Leitsatz

Das FG hat einem Kläger für ein Verfahren, in dem strittig ist, ob Rentenversicherungsbeiträge vorweggenommene Werbungskosten darstellen, Prozesskostenhilfe gewährt.

 

Sachverhalt

Das FG hatte darüber zu entscheiden, ob dem Kläger für ein Hauptsacheverfahren, in dem die Frage der Berücksichtigung von Rentenversicherungsbeiträgen als vorab veranlasste Werbungskosten strittig ist, Prozesskostenhilfe gewährt werden kann. Diese Frage ist im Hauptsacheverfahren von zentraler Bedeutung, da bei Annahme vorweggenommener Werbungskosten negative sonstige Einkünfte vorliegen, die letztlich dazu führen, dass der für die Gewährung des Kinderfreibetrags maßgebende Grenzbetrag des § 32 Abs. 4 EStG zusammen mit den anderen Einkünften des Kindes nicht überschritten wird.

 

Entscheidung

Das Gericht gewährte die beantragte Prozesskostenhilfe, weil bei summarischer Prüfung die Klage nicht mutwillig erhoben wurde und sie hinreichend Aussicht auf Erfolg hat. Nach der Überzeugung des Gerichts ist nämlich ernsthaft in Betracht zu ziehen, dass die von Arbeitnehmern gezahlten Rentenversicherungsbeiträge bei der Ermittlung des Einkommens nicht nur als (beschränkt) abziehbare Sonderausgaben, sondern als (unbeschränkt) abzugsfähige Werbungskosten zu berücksichtigen sind. Dieses gilt jedenfalls dann, wenn schon heute feststeht, dass nach der gesetzlichen Neuregelung auf Grund des Alterseinkünftegesetzes der Rentenbezug zu 100 % steuerpflichtig sein wird. Nach der für die Streitjahre geltenden Fassung des EStG sind Sonderausgaben nämlich (nur) Aufwendungen, die weder Betriebsausgaben noch Werbungskosten sind, so dass (rechtslogisch) vorrangig zu prüfen ist, ob Rentenversicherungsbeiträge (vorab veranlasste) Werbungskosten sind. In diesem Zusammenhang führt nach der Überzeugung des Gerichts auch der Hinweis auf die BFH-Rechtsprechung, wonach das Bundesverfassungsgericht die Einordnung der Rentenversicherungsbeiträge als (beschränkt abzugsfähige) Sonderausgaben nicht beanstandet hat zu keiner anderen Würdigung, weil der Beschluss des Verfassungsgerichts zur alten Rechtslage (vor 2005) ergangen ist.

Der Beschluss ist rechtskräftig.

 

Hinweis

Die Prozesskostenhilfe wird lediglich auf Grund einer summarischen Prüfung gezahlt. Ob der Beschluss damit eine Signalwirkung hat, bleibt abzuwarten.

Wendet man die ab Veranlagungszeitraum 2005 geltenden Regelungen nach dem Alterseinkünftegesetz an, wachsen die Bedenken an der Richtigkeit des steuersystematischen Ansatzes.
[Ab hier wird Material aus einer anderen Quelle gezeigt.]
(** ** The reference law of the specification *)

(** Torricelli's law, [Q_out(t) = sqrt(2 * g * h(t))], and the level's
    rate of change, [dh/dt = (Q_in(t) - Q_out(t)) / A], as the
    specification writes them, with [g = 9.8]. *)
Module Reference.
Definition g : R := 98 / 10.
Definition Q_out (h : R) : R := sqrt (2 * g * h).
Definition dh_dt (Q_in : R -> R) (a t h : R) : R := (Q_in t - Q_out h) / a.
Definition h_eq (q0 : R) : R := q0 ^ 2 / (2 * g).
End Reference.

(** ** The external IVP solver *)

(** Modelled from the spec: the result type [OdeResult] of the external
    solver is imported from SciPy and not declared in the source; its
    fields are the ones section 6 lists and the recorded output of the
    cell shows (success flag, status code, message, sampled times and
    states, evaluation counts). *)
Record OdeResult : Type :=
  { message : string;
    success : bool;
    status : Z;
    sol_t : list R;
    sol_y : list (list R);
    nfev : Z;
    njev : Z;
    nlu : Z }.

(** The derivative function handed to the solver, [fun(t, y)]. *)
Definition ivp_fun (W : Type) : Type := R -> list R -> M W R.

(** [solve_ivp(fun=, t_span=, y0=, max_step=)]: foreign code, which may
    call [fun] any number of times, return a result or raise. *)
Definition solver (W : Type) : Type :=
  ivp_fun W -> R * R -> list R -> R -> M W OdeResult.

(** ** The simulation driver *)

(** A Python value passed as an argument of a call: a number or a pair
    such as [time_span = (5, 5)]. *)
Inductive value : Type :=
| VFloat (x : R)
| VPair (a b : value).

Section Driver.
Context {W : Type}.
Variable solve_ivp : solver W.

Definition run_simulation : M W OdeResult :=
  backet <- Bucket_init 5.0 ;;
  system <- BucketSystem_init backet (fun t => ret 10.0) ;;
  let h0 := 0.0 in
  let t_span := (0, 20) in
  sol <- solve_ivp
           (fun t h => h_0 <- getitem h 0 ;; ode system t h_0)
           t_span
           [h0]
           0.01 ;;
  ret sol.

(** Calling [run_simulation]: its signature, [def run_simulation()],
    has no parameter, so a call with any positional or keyword
    argument raises [TypeError] and the body does not run. *)
Definition call_run_simulation
    (args : list value) (kwargs : list (string * value)) : M W OdeResult :=
  match args, kwargs with
  | [], [] => run_simulation
  | _, _ => raise TypeError
  end.
End Driver.

(** The scenario [run_simulation] fixes in its body. *)
Definition baseline_system {W} : BucketSystem W :=
  {| backet := {| A := 5.0 |}; flow_in := fun t => ret 10.0 |}.

Definition baseline_fun {W} : ivp_fun W :=
  fun t h => h_0 <- getitem h 0 ;; ode baseline_system t h_0.

(** ** Solvers and inputs used as test doubles *)

Definition empty_result : OdeResult :=
  {| message := ""; success := false; status := (-1)%Z;
     sol_t := []; sol_y := []; nfev := 0%Z; njev := 0%Z; nlu := 0%Z |}.

(** A solver that records the numeric arguments of every call it
    receives in the world and reports failure without integrating. *)
Definition recording_solver : solver (list (R * R * list R * R)) :=
  fun f t_span y0 max_step log =>
    (Ok empty_result, log ++ [(fst t_span, snd t_span, y0, max_step)]).

(** A solver that probes the derivative one unit below the initial
    state at the start time, as an adaptive step search may, and lets an
    exception of the derivative function escape, as Python code without
    a handler does. *)
Definition probing_solver : solver unit :=
  fun f t_span y0 max_step =>
    d <- f (fst t_span) (map (fun v => v - 1) y0) ;;
    ret {| message := "probed"; success := true; status := 0%Z;
           sol_t := [fst t_span]; sol_y := [y0];
           nfev := 1%Z; njev := 0%Z; nlu := 0%Z |}.

(** A solver that reports non-success termination in its result. *)
Definition underflow_solver : solver unit :=
  fun f t_span y0 max_step =>
    ret {| message := "Required step size is less than spacing between numbers.";
           success := false; status := (-1)%Z;
           sol_t := [fst t_span]; sol_y := [y0];
           nfev := 8%Z; njev := 0%Z; nlu := 0%Z |}.

(** A callable that counts its calls in the world: not a control input
    in the specification's sense. *)
Definition counting_input : R -> M nat R :=
  fun t n => (Ok (INR n), S n).

(** ** The plant model in binary64

    The same code with Python's own arithmetic.  [*], [-], [/] and
    [sqrt] are the correctly rounded binary64 operations; comparisons
    are the IEEE ones, false on not-a-number, with [-0.0] equal to
    [0.0]. *)
Module Binary64.
Import PrimFloat.
Local Open Scope float_scope.

Section Primitives.
Context {W : Type}.

(** [math.sqrt(x)]: raises [ValueError] when the result is not a number
    although the argument is one, that is when [x < 0] (also for minus
    infinity; [-0.0] and not-a-number pass). *)
Definition math_sqrt (x : float) : M W float :=
  if x <? 0 then raise ValueError else ret (sqrt x).

(** [x / y] on floats: raises [ZeroDivisionError] when [y == 0.0]. *)
Definition truediv (x y : float) : M W float :=
  if y =? 0 then raise ZeroDivisionError else ret (x / y).
End Primitives.

Definition GRAV : float := 9.8.

Record Bucket : Type := { A : float }.

Record BucketSystem (W : Type) : Type :=
  { backet : Bucket;
    flow_in : float -> M W float }.

Arguments backet {W} _.
Arguments flow_in {W} _ _.

Section Plant.
Context {W : Type}.

(** [return (self.flow_in(t) - sqrt(2 * GRAV * h)) / self.backet.A] *)
Definition ode (self : BucketSystem W) (t h : float) : M W float :=
  q_in <- flow_in self t ;;
  q_out <- math_sqrt (2 * GRAV * h) ;;
  truediv (q_in - q_out) (A (backet self)).

Definition ControlInput (q : float -> float) : float -> M W float :=
  fun t => ret (q t).

Definition System (a : float) (q : float -> float) : BucketSystem W :=
  {| backet := {| A := a |}; flow_in := ControlInput q |}.
End Plant.

(** The equilibrium level [q0^2 / (2 g)] evaluated in binary64, the
    square taken as the product [q0 * q0]. *)
Definition h_eq (q0 : float) : float := q0 * q0 / (2 * GRAV).


End Binary64.

(** * Properties *)

(** ** Evaluation lemmas for the primitives and [ode] *)

Section Evaluation.
Context {W : Type}.
Implicit Types (w : W) (a t h x y : R) (q : R -> R).

Lemma math_sqrt_nonneg x w :
  0 <= x -> math_sqrt x w = (Ok (sqrt x), w).
Proof.
  intros Hx. unfold math_sqrt.
  destruct (Rlt_dec x 0) as [Hneg | _]; [lra | reflexivity].
Qed.

Lemma math_sqrt_neg x w :
  x < 0 -> math_sqrt x w = (Raise ValueError, w).
Proof.
  intros Hx. unfold math_sqrt.
  destruct (Rlt_dec x 0) as [_ | Hpos]; [reflexivity | lra].
Qed.

Lemma truediv_nonzero x y w :
  y <> 0 -> truediv x y w = (Ok (x / y), w).
Proof.
  intros Hy. unfold truediv.
  destruct (Req_dec_T y 0) as [Hz | _]; [contradiction | reflexivity].
Qed.

Lemma truediv_zero x w :
  truediv x 0 w = (Raise ZeroDivisionError, w).
Proof.
  unfold truediv.
  destruct (Req_dec_T 0 0) as [_ | Hnz]; [reflexivity | now contradict Hnz].
Qed.

Lemma GRAV_eq : GRAV = 98 / 10.
Proof. unfold GRAV. lra. Qed.

Lemma head_sign h : (0 <= h -> 0 <= 2 * GRAV * h) /\ (h < 0 -> 2 * GRAV * h < 0).
Proof. unfold GRAV. split; intros Hh; nra. Qed.

Lemma ControlInput_eval q t w : ControlInput q t w = (Ok (q t), w).
Proof. reflexivity. Qed.

(** [ode] step by step, for an arbitrary callable [flow_in]. *)
Lemma ode_unfold (self : BucketSystem W) t h w :
  ode self t h w =
  match flow_in self t w with
  | (Ok q_in, w1) =>
      match math_sqrt (2 * GRAV * h) w1 with
      | (Ok q_out, w2) => truediv (q_in - q_out) (A (backet self)) w2
      | (Raise e, w2) => (Raise e, w2)
      end
  | (Raise e, w1) => (Raise e, w1)
  end.
Proof. reflexivity. Qed.

(** With a control input, at a non-negative level and a non-zero area
    no guard fires. *)
Lemma ode_value a q t h w :
  0 <= h -> a <> 0 ->
  ode (System a q) t h w = (Ok ((q t - sqrt (2 * GRAV * h)) / a), w).
Proof.
  intros Hh Ha. rewrite ode_unfold. cbn [System flow_in backet A].
  rewrite ControlInput_eval.
  rewrite math_sqrt_nonneg by (apply head_sign; exact Hh).
  now apply truediv_nonzero.
Qed.

(** At a negative level the square root raises, whatever the area. *)
Lemma ode_negative a q t h w :
  h < 0 -> ode (System a q) t h w = (Raise ValueError, w).
Proof.
  intros Hh. rewrite ode_unfold. cbn [System flow_in backet A].
  rewrite ControlInput_eval.
  now rewrite math_sqrt_neg by (apply head_sign; exact Hh).
Qed.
Unabhängig von der Frage, ob für die strittigen Aufwendungen rechtslogisch bereits ein Werbungskostenabzug zu gewähren ist, können unter Geltung des neuen Sonderausgabenabzugs nach dem Alterseinkünftegesetz die Beiträge zur gesetzlichen Rentenversicherung zwar in wesentlich größerem Umfang nach § 10 Abs. 1 Nr. 2a EStG aber immer noch nur in beschränktem Maß als Sonderausgaben geltend gemacht werden. Zum Ausgleich für die vom Gesetzgeber angeordnete größere Steuerfreistellung wird allerdings jährlich steigend die nachgelagerte Besteuerung für die Rentenzahlungen aus der gesetzlichen Rentenversicherung eingeführt, so dass im Jahre 2040 diese Renten im Gegensatz zum bisherigen Recht voll nachgelagert besteuert werden. Festzuhalten bleibt: Allein der Umfang der als Sonderausgabe abziehbaren Beiträge zur gesetzlichen Rentenversicherung passt nicht zum Ausmaß der nachgelagerten Besteuerung in der Auszahlungsphase.
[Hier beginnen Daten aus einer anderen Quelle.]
(** One [key: value] pair of the dictionary a node returns. *)
Inductive FieldUpdate :=
| U_csv_rows (v : list RawRow)
| U_current_row_index (v : nat)
| U_current_row (v : Row)
| U_places_result (v : option PlaceResult)
| U_places_found (v : bool)
| U_standardized_name (v : string)
| U_standardized_address (v : dict string)
| U_latitude (v : option Q)
| U_longitude (v : option Q)
| U_places_type (v : option string)
| U_existing_premises (v : list Premise)
| U_duplicate_found (v : bool)
| U_confidence_score (v : option Z)
| U_matched_premise_id (v : option Z)
| U_state_id (v : option Z)
| U_state_code (v : option string)
| U_occupancy_type_options (v : list OccupancyType)
| U_selected_occupancy_type (v : option OccupancyType)
| U_output_row (v : option OutputRow)
| U_successful_rows (v : list OutputRow)
| U_error_rows (v : list ErrorEntry)
| U_duplicate_log (v : list DuplicateEntry)
| U_verification_passed (v : bool)
| U_validation_errors (v : list string)
| U_next_step (v : string)
| U_error_message (v : option string).

(** The partial update a node returns. *)
Definition Update := list FieldUpdate.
Beim BFH ist unter dem Az. X R 11/05 mittlerweile ein entsprechendes Parallelverfahren anhängig. Bis zu einer Entscheidung in der Hauptsache sollten vergleichbare Fälle vorsorglich mit dem Einspruch angefochten werden, soweit die Finanzverwaltung den entsprechenden Einkommensteuerbescheid nicht von sich aus in dieser Frage gem. § 165 AO vorläufig erteilt hat.